- **Exercise details**
Scan the records for "String". Show the matching lines.

[Saved entries]
###
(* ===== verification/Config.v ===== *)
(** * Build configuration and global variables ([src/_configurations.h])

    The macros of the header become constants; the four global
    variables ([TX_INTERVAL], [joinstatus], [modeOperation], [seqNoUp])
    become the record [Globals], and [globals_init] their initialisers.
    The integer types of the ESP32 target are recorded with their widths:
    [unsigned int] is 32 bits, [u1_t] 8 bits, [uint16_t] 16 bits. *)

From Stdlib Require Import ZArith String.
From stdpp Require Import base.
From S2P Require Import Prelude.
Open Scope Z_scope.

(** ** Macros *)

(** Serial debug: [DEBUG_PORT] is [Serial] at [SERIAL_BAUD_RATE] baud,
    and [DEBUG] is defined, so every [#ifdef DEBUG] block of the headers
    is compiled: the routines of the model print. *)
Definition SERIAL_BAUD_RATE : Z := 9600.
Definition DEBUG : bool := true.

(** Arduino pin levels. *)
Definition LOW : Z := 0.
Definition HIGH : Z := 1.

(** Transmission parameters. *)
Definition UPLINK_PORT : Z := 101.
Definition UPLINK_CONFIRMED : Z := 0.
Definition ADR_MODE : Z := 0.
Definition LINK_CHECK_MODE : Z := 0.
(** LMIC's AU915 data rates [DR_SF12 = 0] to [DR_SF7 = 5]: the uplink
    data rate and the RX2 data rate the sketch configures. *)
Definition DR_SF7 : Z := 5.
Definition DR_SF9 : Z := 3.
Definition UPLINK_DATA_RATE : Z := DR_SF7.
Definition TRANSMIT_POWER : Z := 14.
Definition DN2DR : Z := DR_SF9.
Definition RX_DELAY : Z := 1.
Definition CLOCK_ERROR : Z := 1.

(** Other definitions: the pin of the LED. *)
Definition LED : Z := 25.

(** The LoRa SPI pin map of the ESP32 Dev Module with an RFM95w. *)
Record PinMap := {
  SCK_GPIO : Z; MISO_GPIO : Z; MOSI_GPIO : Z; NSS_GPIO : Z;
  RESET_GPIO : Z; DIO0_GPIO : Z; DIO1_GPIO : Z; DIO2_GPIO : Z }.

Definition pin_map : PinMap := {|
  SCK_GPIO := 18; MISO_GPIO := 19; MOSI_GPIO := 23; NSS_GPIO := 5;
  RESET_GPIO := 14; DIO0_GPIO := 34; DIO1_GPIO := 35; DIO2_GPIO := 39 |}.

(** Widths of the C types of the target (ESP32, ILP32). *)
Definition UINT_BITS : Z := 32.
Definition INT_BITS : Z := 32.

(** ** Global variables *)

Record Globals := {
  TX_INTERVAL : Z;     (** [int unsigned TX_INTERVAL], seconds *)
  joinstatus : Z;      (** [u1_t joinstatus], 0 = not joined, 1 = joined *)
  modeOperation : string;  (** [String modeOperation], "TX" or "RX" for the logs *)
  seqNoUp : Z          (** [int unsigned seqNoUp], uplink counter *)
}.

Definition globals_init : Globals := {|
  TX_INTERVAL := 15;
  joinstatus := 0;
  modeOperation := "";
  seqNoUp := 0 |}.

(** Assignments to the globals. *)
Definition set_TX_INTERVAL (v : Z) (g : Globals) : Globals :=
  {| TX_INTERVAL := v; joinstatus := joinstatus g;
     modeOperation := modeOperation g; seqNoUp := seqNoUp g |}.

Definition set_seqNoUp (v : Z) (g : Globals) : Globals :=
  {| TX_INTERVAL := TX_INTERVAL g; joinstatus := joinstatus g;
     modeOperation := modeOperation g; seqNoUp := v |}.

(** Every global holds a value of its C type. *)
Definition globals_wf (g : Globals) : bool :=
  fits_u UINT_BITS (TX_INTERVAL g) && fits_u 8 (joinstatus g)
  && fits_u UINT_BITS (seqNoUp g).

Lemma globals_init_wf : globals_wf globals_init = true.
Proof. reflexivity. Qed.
###
- **Exercise answer**
From Stdlib Require Import ZArith String.
  modeOperation : string;  (** [String modeOperation], "TX" or "RX" for the logs *)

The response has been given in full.